Ultimo aggiornamento  19 febbraio 2019 18:13

Un taxi robot per Milton Keynes.

Paolo Borgognone ·

Il Regno Unito si candida sempre di più al ruolo di guida della sperimentazione e della messa su strada dei veicoli robot. E lo fa puntando sulla propria tradizione di traino per l'innovazione e la ricerca, per diventare, come ha recentemente dichiarato il Sottosegretario ai Trasporti, la signora Claire Perry, "il fronte avanzato dello sviluppo delle auto senza conducente, che rappresentano il nostro futuro. Vogliamo aprire la strada a questa eccitante novità che cambierà il volto stesso delle nostre strade".

Ritorno al futuro

E proprio sull'onda di questa presa di posizione cosi netta da parte del governo, che ha fatto seguito all'annuncio dell'investimento di oltre 100 milioni di sterline per lo sviluppo delle auto robot, al recente Congresso Europeo dell'ITS di Glasgow la società di sistemi di trasporto Catapult ha presentato l'ultimo modello del "Pathfinder Lutz", un veicolo elettrico a guida autonoma che farà il suo esordio a fine estate sulle strade di Milton Keynes e che rappresenta ad oggi l'esempio più avanzato di auto robot in salsa inglese. Schierato alla fiera scozzese con l'inconfondibile livrea della Union Jack, il prototipo di Pathfinder è stato messo a disposizione del pubblico con tanto di simulazione di guida attraverso la realtà virtuale.
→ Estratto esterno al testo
(** C36. [draw_cursor] never loses the picture: from a frame buffer that shows a
    picture, with the cursor somewhere or nowhere, it leads to one that shows
    the same picture with the cursor at its new place, cut off at the right and
    lower edge, and it touches no memory outside of the frame buffer and its own
    array. *)
Theorem draw_cursor_keeps P x y col s fb : shown P s fb -> 0 <= x < 640 -> 0 <= y < 480 ->
  exists s' fb', draw_cursor x y col s fb = Ok (s', fb') /\ shown P s' fb' /\
    forall k, 0 <= k < NPIXELS -> pixel fb' k = over P x y col k.
Proof. apply draw_cursor_ok. Qed.

(** ** The picture *)

(** [xor]-ed coordinates as a colour of the mode. *)
Definition pattern (md : video_mode) (i j : Z) : Z :=
  let xor := Z.lxor i j in
  let r := Z.shiftr (u16 (Z.land xor 0xff)) (8 - rbits md) in
  let g := Z.shiftr (u16 (Z.land (Z.shiftl xor 1) 0xff)) (8 - gbits md) in
  let b := Z.shiftr (u16 (Z.land (Z.shiftl xor 2) 0xff)) (8 - bbits md) in
  u16 (Z.lor (Z.lor (Z.land (Z.shiftl r (rshift md)) (rmask md)) (Z.land (Z.shiftl g (gshift md)) (gmask md)))
    (Z.land (Z.shiftl b (bshift md)) (bmask md))).

Fixpoint fill_row (n : nat) (md : video_mode) (i j ptr : Z) (fb : gmap Z Z) : res (gmap Z Z) :=
  match n with
  | O => Ok fb
  | S n => fb ← put_pixel fb ptr (pattern md i j); fill_row n md i (j + 1) (ptr + 1) fb
  end.
Fixpoint fill_rows (n : nat) (md : video_mode) (i ptr : Z) (fb : gmap Z Z) : res (gmap Z Z) :=
  match n with
  | O => Ok fb
  | S n => fb ← fill_row (Z.to_nat 640) md i 0 ptr fb; fill_rows n md (i + 1) (ptr + 640) fb
  end.

Lemma fill_row_ok n md i j ptr fb : 0 <= ptr -> ptr + Z.of_nat n <= NPIXELS ->
  exists fb', fill_row n md i j ptr fb = Ok fb' /\
    forall k, pixel fb' k = if (ptr <=? k) && (k <? ptr + Z.of_nat n) then pattern md i (j + (k - ptr)) else pixel fb k.
Proof.
  revert j ptr fb. induction n as [|n IH]; intros j ptr fb H1 H2; cbn [fill_row].
  - exists fb. split; [done|]. intros k. zcases.
  - destruct (put_pixel_ok fb ptr (pattern md i j)) as (fb1 & -> & Hf1); [lia|]. cbn [mbind res_mbind res_bind].
    destruct (IH (j + 1) (ptr + 1) fb1) as (fb' & -> & Hf); [lia..|]. exists fb'. split; [done|]. intros k. rewrite Hf, Hf1. case_decide.
    + subst k. replace (j + (ptr - ptr)) with j by lia. zcases.
    + replace (j + 1 + (k - (ptr + 1))) with (j + (k - ptr)) by lia. zcases.
Qed.

Lemma fill_rows_ok n md i fb : 0 <= i -> i + Z.of_nat n <= 480 ->
  exists fb', fill_rows n md i (640 * i) fb = Ok fb' /\
    forall k, pixel fb' k = if (640 * i <=? k) && (k <? 640 * (i + Z.of_nat n)) then pattern md (k / 640) (k mod 640) else pixel fb k.
Proof.
  revert i fb. induction n as [|n IH]; intros i fb H1 H2; cbn [fill_rows].
  - exists fb. split; [done|]. intros k. zcases.
  - destruct (fill_row_ok (Z.to_nat 640) md i 0 (640 * i) fb) as (fb1 & -> & Hf1); [lia|unfold NPIXELS; lia|]. cbn [mbind res_mbind res_bind].
    replace (640 * i + 640) with (640 * (i + 1)) by lia. destruct (IH (i + 1) fb1) as (fb' & -> & Hf); [lia..|]. exists fb'. split; [done|].
    intros k. rewrite Hf, Hf1, Z2Nat.id by lia. replace (i + 1 + Z.of_nat n) with (i + Z.of_nat (S n)) by lia.
    destruct (Z.leb_spec (640 * i) k), (Z.ltb_spec k (640 * i + 640)), (Z.leb_spec (640 * (i + 1)) k), (Z.ltb_spec k (640 * (i + Z.of_nat (S n))));
      cbn [andb]; try lia; try done. f_equal; mlia.
Qed.

(** The picture is drawn whole; what [draw_cursor] keeps of it from an earlier
    demonstration is still right. *)
Lemma picture_drawn md s fb : let P k := pattern md (k / 640) (k mod 640) in
  length (pixels s) = 192%nat /\ saved_x s < 0 \/ shown P s fb ->
  exists fb', fill_rows (Z.to_nat 480) md 0 0 fb = Ok fb' /\ shown P s fb' /\ forall k, 0 <= k < NPIXELS -> pixel fb' k = P k.
Proof.
  intros P Hs. destruct (fill_rows_ok (Z.to_nat 480) md 0 fb) as (fb' & E & Hf); [lia|lia|]. exists fb'. split; [exact E|].
  assert (forall k, 0 <= k < NPIXELS -> pixel fb' k = P k) as HP.
  { intros k Hk. rewrite Hf, Z2Nat.id by lia. unfold NPIXELS in Hk.
    rewrite (proj2 (Z.leb_le _ _)), (proj2 (Z.ltb_lt _ _)) by lia. reflexivity. }
  clear E Hf. split; [|exact HP]. unfold shown in *. destruct Hs as [[Hl Hx]|[Hl Hs]]; (split; [exact Hl|]); destruct (Z.ltb_spec (saved_x s) 0); try lia; try exact HP.
  destruct Hs as (H1 & H2 & H3 & H4 & H5). split_and!; try lia; try done. intros k Hk. specialize (H5 k Hk). destruct (inside_rect _ _ _ k); [exact H5|by apply HP].
Qed.

(** ** The demonstration *)
Section vbetest.
Context `{Device} {B F : Type} (int86 : Z -> int86regs -> mem -> B -> int86regs * mem * B) (low_mem_buffer : Z).
(** Serial output, the handler of the sound card, the polls it may take, the
    sound of a click, and the interrupts of a [halt_cpu]. *)
Context (ser_putchar : Z -> IO unit) (handler : F) (polls : nat) (snd_click : list Z).
Context (halt_cpu : keyb * mouse -> IO (keyb * mouse)).

Record vtest := mk_vt {
  t_video : video (B:=B); t_con : contty; t_keyb : keyb; t_mouse : mouse;
  t_audio : audio; t_intr : intr F; t_sb : sb;
  framebuf : gmap Z Z; cur : saved; click : bool; t_world : world }.

Definition put_video (s : vtest) (v : video) : vtest :=
  mk_vt v (t_con s) (t_keyb s) (t_mouse s) (t_audio s) (t_intr s) (t_sb s) (framebuf s) (cur s) (click s) (t_world s).
Definition put_con (s : vtest) (t : contty) (w : world) : vtest :=
  mk_vt (t_video s) t (t_keyb s) (t_mouse s) (t_audio s) (t_intr s) (t_sb s) (framebuf s) (cur s) (click s) w.
Definition put_input (s : vtest) (k : keyb) (m : mouse) (w : world) : vtest :=
  mk_vt (t_video s) (t_con s) k m (t_audio s) (t_intr s) (t_sb s) (framebuf s) (cur s) (click s) w.
Definition put_sound (s : vtest) (v : video) (a : audio) (ist : intr F) (d : sb) (c : bool) (w : world) : vtest :=
  mk_vt v (t_con s) (t_keyb s) (t_mouse s) a ist d (framebuf s) (cur s) c w.
Definition put_fb (s : vtest) (cs : saved) (fb : gmap Z Z) : vtest :=
  mk_vt (t_video s) (t_con s) (t_keyb s) (t_mouse s) (t_audio s) (t_intr s) (t_sb s) fb cs (click s) (t_world s).

(** Calls of the drivers. *)
Definition video_op {A} (m : SM video A) : SM vtest A := fun s => '(a, v) ← m (t_video s); Ok (a, put_video s v).
Definition con_op (m : contty -> IO contty) : SM vtest unit := fun s => '(t, w) ← m (t_con s) (t_world s); Ok (tt, put_con s t w).

(** The list of modes; [vi] is what the last query left. *)
Fixpoint list_modes (n : nat) (i : Z) (vi : option video_mode) : SM vtest (option video_mode) :=
  match n with
  | O => mret vi
  | S n =>
      '(r, v) ← video_op (video_mode_info int86 low_mem_buffer i);
      if r =? -1 then list_modes n (i + 1) vi else
      md ← sm_lift (of_option v);
      _ ← con_op (print ser_putchar " %04x: %dx%d %d bpp" [md_mode md; width md; height md; md_bpp md]);
      _ ← (if 8 <? md_bpp md then con_op (print ser_putchar " (%d%d%d)
" [rbits md; gbits md; bbits md])
           else con_op (fun t => con_putchar ser_putchar t 10));
      list_modes n (i + 1) (Some md)
  end.

(** The colours of [vi] as the driver gives them for the mode that is set; a
    query that fails leaves them. *)
Definition set_colors (md : video_mode) (bits shifts masks : list Z) : video_mode :=
  let at_ (l : list Z) (i : nat) (d : Z) := nth i l d in
  mk_mode (md_mode md) (width md) (height md) (md_bpp md)
    (at_ bits 0%nat (rbits md)) (at_ bits 1%nat (gbits md)) (at_ bits 2%nat (bbits md))
    (at_ shifts 0%nat (rshift md)) (at_ shifts 1%nat (gshift md)) (at_ shifts 2%nat (bshift md))
    (at_ masks 0%nat (rmask md)) (at_ masks 1%nat (gmask md)) (at_ masks 2%nat (bmask md)).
Chi vi è salito  ha cosi potuto sperimentare in prima persona - senza uscire dallo Scottish Exhibition and Conferenze Centre - l'ebbrezza di vedersi catapultato, è il caso di dirlo, in un domani molto prossimo, nel quale l'auto si muove per conto proprio, evitando gli ostacoli, interagendo con chiunque sia sulla strada, pedoni, ciclisti, gli altri mezzi e la strada stessa.

Veicolo pulito

Il "Pathfinder" verrà utilizzato sperimentalmente nelle aeree pedonali di Milton Keynes, un sobborgo settentrionale di Londra caratterizzato da una grande attività commerciale. L'auto robot si muoverà proprio nelle zone più frequentate, fungendo da "taxi" per chi voglia spostarsi da una parte all'altra in maniera veloce, silenziosa e pulita. Mosso da un motore elettrico di ultima generazione il Pathfinder - costruito dal RDM Group di Coventry  - si muoverà ad una velocità massima di 24 chilometri l'ora utilizzando una sistema di controllo e navigazione sviluppato dal Mobile Robotics Group dell'Università di Oxford, capace di registrare la zona circostante valutando - per esempio - le variazioni climatiche e muovendosi grazie a batterie agli ioni di litio. Quindi un veicolo "pulito", argomento molto importante in un Paese nel quale si stima che il traffico veicolare sia responsabile di circa un quinto delle emissioni totali di CO2 della nazione. 

Centro di ricerca

Milton Keynes sta per diventare il centro focale della sperimentazione sulle auto robot nel Regno Unito, un "laboratorio urbano" come lo hanno definito i tecnici del Comune. A partire dalla fine dell'estate saranno oltre 40 gli esemplari di veicolo senza conducente che si muoveranno lungo le rive del fiume Ouzel. E se i prototipi presentati dalla Catapult a Glasgow sono destinati alle zone pedonali, altri mezzi verranno testati sulle strade aperte al pubblico. Questa concentrazione si deve in parte alla particolare conformazione della città, con un piccolo centro di commerci e affari intorno al quale orbitano villaggi residenziali, spesso distanti pochi chilometri. La diffusione di veicoli come i "Pathfinder" potrebbe disincentivare l'utilizzo delle auto private, spesso usate per spostamenti brevi che però non possono essere effettuati in altro modo e poi parcheggiate per ore e ore.